DIRECTIONS FOR THIS TASK: Using the data below, return the stretch from the line that contains "Hs1, Hs2, Hlen." through the line that contains "- rewrite Hpath. apply name_of_join.", both included, exactly as it stands and nothing beyond it.

==== DATASET RECORDS ====

(** The name of [dir/name] is [name] when [name] holds no slash. *)
Lemma name_of_join (dir name : string) :
  has_char "/"%char name = false ->
  LocalBackend.name_of (dir +:+ "/" +:+ name) = name.
Proof.
  intros Hn. induction dir as [|c dir IH].
  - change ("" +:+ "/" +:+ name) with (String "/"%char name).
    cbn [LocalBackend.name_of]. rewrite has_char_existsb, Hn. reflexivity.
  - change (String c dir +:+ "/" +:+ name) with (String c (dir +:+ "/" +:+ name)).
    cbn [LocalBackend.name_of]. rewrite has_char_existsb, has_char_append.
    change ("/" +:+ name) with (String "/"%char name). cbn [has_char].
    rewrite Ascii.eqb_refl, orb_true_r. cbn [orb]. exact IH.
Qed.

Lemma rfind_dot_bin (s : string) :
  LocalBackend.rfind_dot (s +:+ ".bin") = Some (String.length s).
Proof.
  induction s as [|c s IH]; [reflexivity|].
  change (String c s +:+ ".bin") with (String c (s +:+ ".bin")).
  cbn [LocalBackend.rfind_dot String.length]. rewrite IH. reflexivity.
Qed.

Lemma substring_tail (s t : string) :
  String.substring (String.length s) (String.length t) (s +:+ t) = t.
Proof.
  induction s as [|c s IH]; cbn [String.length].
  - change ("" +:+ t) with t. induction t as [|d t IHt]; [reflexivity|].
    cbn. f_equal. exact IHt.
  - change (String c s +:+ t) with (String c (s +:+ t)). cbn. exact IH.
Qed.

Lemma suffix_of_bin (dir stem : string) :
  stem <> "" -> has_char "/"%char stem = false ->
  LocalBackend.suffix_of (dir +:+ "/" +:+ stem +:+ ".bin") = ".bin".
Proof.
  intros Hne Hslash. unfold LocalBackend.suffix_of.
  rewrite name_of_join.
  2:{ rewrite has_char_append, Hslash. reflexivity. }
  rewrite rfind_dot_bin, length_append_s.
  destruct stem as [|c stem]; [congruence|]. cbn [String.length].
  replace (S (String.length stem) + 4 - S (String.length stem)) with 4 by lia.
  assert (Hlt : (S (String.length stem) <? S (String.length stem) + 4 - 1)%nat = true)
    by (apply Nat.ltb_lt; lia).
  rewrite Hlt. cbn [Nat.ltb Nat.leb andb].
  exact (substring_tail (String c stem) ".bin").
Qed.

End Strings.

Section Digest.

Local Open Scope Z_scope.

Lemma length_le_bytes (n : nat) (z : Z) : length (Hashlib.le_bytes n z) = n.
Proof. revert z. induction n as [|n IH]; intros z; cbn; [reflexivity | f_equal; apply IH]. Qed.

Lemma length_be_bytes (n : nat) (z : Z) : length (Hashlib.be_bytes n z) = n.
Proof. unfold Hashlib.be_bytes. rewrite length_rev. apply length_le_bytes. Qed.

Lemma length_round256 (st : list Z) (kw : Z * Z) :
  length (Hashlib.round256 st kw) = length st.
Proof.
  unfold Hashlib.round256.
  destruct st as [|a [|b [|c [|d [|e [|f [|g [|h [|i st]]]]]]]]]; reflexivity.
Qed.

Lemma length_rounds256 (kws : list (Z * Z)) (st : list Z) :
  length (fold_left Hashlib.round256 kws st) = length st.
Proof.
  revert st. induction kws as [|kw kws IH]; intros st; cbn; [reflexivity|].
  rewrite IH. apply length_round256.
Qed.

Lemma length_compress256 (st : list Z) (block : list byte) :
  length (Hashlib.compress256 st block) = length st.
Proof.
  unfold Hashlib.compress256. rewrite length_map, length_combine, length_rounds256.
  apply Nat.min_id.
Qed.

Lemma length_sha256_digest (msg : list byte) :
  length (Hashlib.sha256_digest msg) = 32%nat.
Proof.
  unfold Hashlib.sha256_digest.
  assert (Hst : forall blocks st,
             length (fold_left Hashlib.compress256 blocks st) = length st).
  { induction blocks as [|bl blocks IH]; intros st; cbn; [reflexivity|].
    rewrite IH. apply length_compress256. }
  specialize (Hst (Hashlib.blocks (Hashlib.padded (Hashlib.be_bytes 8) msg))
                Hashlib.H256).
  change (length Hashlib.H256) with 8%nat in Hst.
  destruct (fold_left Hashlib.compress256 _ Hashlib.H256)
    as [|a [|b [|c [|d [|e [|f [|g [|h [|i st]]]]]]]]]; try discriminate Hst.
  cbn [map concat]. rewrite !length_app, !length_be_bytes. reflexivity.
Qed.

Lemma hex_of_byte_shape (b : byte) :
  String.length (Hashlib.hex_of_byte b) = 2%nat
  /\ all_hex (Hashlib.hex_of_byte b) = true.
Proof. destruct b; vm_compute; split; reflexivity. Qed.

Lemma hexdigest_shape (bs : list byte) :
  String.length (Hashlib.hexdigest bs) = (2 * length bs)%nat
  /\ all_hex (Hashlib.hexdigest bs) = true.
Proof.
  induction bs as [|b bs [IHl IHh]]; [split; reflexivity|].
  destruct (hex_of_byte_shape b) as [Hl Hh].
  change (Hashlib.hexdigest (b :: bs))
    with (Hashlib.hex_of_byte b +:+ Hashlib.hexdigest bs).
  rewrite length_append_s, all_hex_append, Hl, IHl, Hh, IHh. cbn [length]. split; [lia|reflexivity].
Qed.

End Digest.

(** X6. The digest [_write_content_blob] computes is always 64 lower-case
    hexadecimal digits, so a blob path is always 82 characters of the form
    [content/<2 hex>/<2 hex>/<64 hex>.bin]: it lies below [content], its
    file name is the digest followed by [.bin] and its suffix is [.bin]. *)
Theorem blob_path_shape (b : list byte) :
  let h := Hashlib.sha256 b in
  let path := ParquetStorage.blob_path h in
  String.length h = 64
  /\ all_hex h = true
  /\ String.length path = 82
  /\ String.length (Py.slice 0 2 h) = 2
  /\ String.length (Py.slice 2 2 h) = 2
  /\ LocalBackend.below CONTENT_DIRNAME path = true
  /\ LocalBackend.name_of path = h +:+ ".bin"
  /\ LocalBackend.suffix_of path = ".bin".
Proof.
  intros h path.
  destruct (hexdigest_shape (Hashlib.sha256_digest b)) as [Hlen Hhex].
  rewrite length_sha256_digest in Hlen. fold (Hashlib.sha256 b) in Hlen, Hhex.
  fold h in Hlen, Hhex. change (2 * 32) with 64 in Hlen.
  assert (Hs1 : String.length (Py.slice 0 2 h) = 2)
    by (apply length_slice_s; lia).
  assert (Hs2 : String.length (Py.slice 2 2 h) = 2)
    by (apply length_slice_s; lia).
  assert (Hslash : has_char "/"%char h = false)
    by (apply all_hex_no_char; [reflexivity | exact Hhex]).
  assert (Hne : h <> "") by (intros E; rewrite E in Hlen; discriminate).
  assert (Hpath : path = ("content/" +:+ Py.slice 0 2 h +:+ "/" +:+ Py.slice 2 2 h)
                         +:+ "/" +:+ h +:+ ".bin").
  { subst path. unfold ParquetStorage.blob_path, CONTENT_DIRNAME.
    rewrite !append_assoc_s. reflexivity. }
  split; [exact Hlen|]. split; [exact Hhex|]. split.
  { rewrite Hpath, !length_append_s, Hs1, Hs2, Hlen. reflexivity. }
  split; [exact Hs1|]. split; [exact Hs2|]. split.
  { unfold LocalBackend.below. subst path. unfold ParquetStorage.blob_path.
    rewrite <- (append_assoc_s CONTENT_DIRNAME "/"). apply prefix_append_s. }
  split.
  - rewrite Hpath. apply name_of_join. rewrite has_char_append, Hslash. reflexivity.
  - rewrite Hpath. apply suffix_of_bin; assumption.
Qed.

(** ** What the mapping loop puts in the rows *)

Section Mapping.

Context {B : Type} `{StorageBackend B}.

Lemma publication_date_parts_parsed (s : string) (d : Datetime.date) (w : world B) :
  Datetime.strptime_ymd s = Some d ->
  ParquetStorage._publication_date_parts s w
  = (Ok (DateParts.mk (Datetime.year d) (Datetime.month d) (Datetime.day d)), w).
Proof.
  intros Hd. unfold ParquetStorage._publication_date_parts, try_except, bind,
    ParquetStorage.strptime. rewrite Hd. reflexivity.
Qed.

(** One pass of the inner loop, read backwards. *)
Lemma article_step_inv kwargs (e : GazetteEdition.t) (d : Datetime.date)
    batch_id acc article acc' (w w' : world B) :
  publication_date_of e = Some d ->
  ParquetStorage.article_step kwargs (GazetteEdition.metadata e)
    (ParquetStorage._generate_edition_hash e)
    (DateParts.mk (Datetime.year d) (Datetime.month d) (Datetime.day d)) d
    batch_id acc article w = (Ok acc', w') ->
  exists row rel,
    acc' = ParquetStorage.mk_rows (ParquetStorage.editions_rows acc)
             (ParquetStorage.articles_rows acc ++ [row])
             (ParquetStorage.relationships_rows acc ++ [rel])
    /\ article_row_of kwargs batch_id (e, article) row
    /\ relationship_row_of kwargs batch_id (e, article) rel.
Proof.
  intros Hd Hrun. unfold ParquetStorage.article_step in Hrun.
  unfold bind at 1 in Hrun.
  destruct (ParquetStorage.normalize_content _ w) as [[norm|ex] w0]; [|discriminate].
  unfold bind at 1 in Hrun.
  destruct (ParquetStorage.place_content _ _ w0) as [[placed|ex] w1]; [|discriminate].
  unfold bind, now, ret in Hrun. injection Hrun as <- _.
  eexists _, _. split; [reflexivity|]. split.
  - exists d. cbn. repeat split. exact Hd.
  - cbn. repeat split.
Qed.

====

RESPONSE BELOW:
  { rewrite Hpath, !length_append_s, Hs1, Hs2, Hlen. reflexivity. }
  split; [exact Hs1|]. split; [exact Hs2|]. split.
  { unfold LocalBackend.below. subst path. unfold ParquetStorage.blob_path.
    rewrite <- (append_assoc_s CONTENT_DIRNAME "/"). apply prefix_append_s. }
  split.
  - rewrite Hpath. apply name_of_join. rewrite has_char_append, Hslash. reflexivity.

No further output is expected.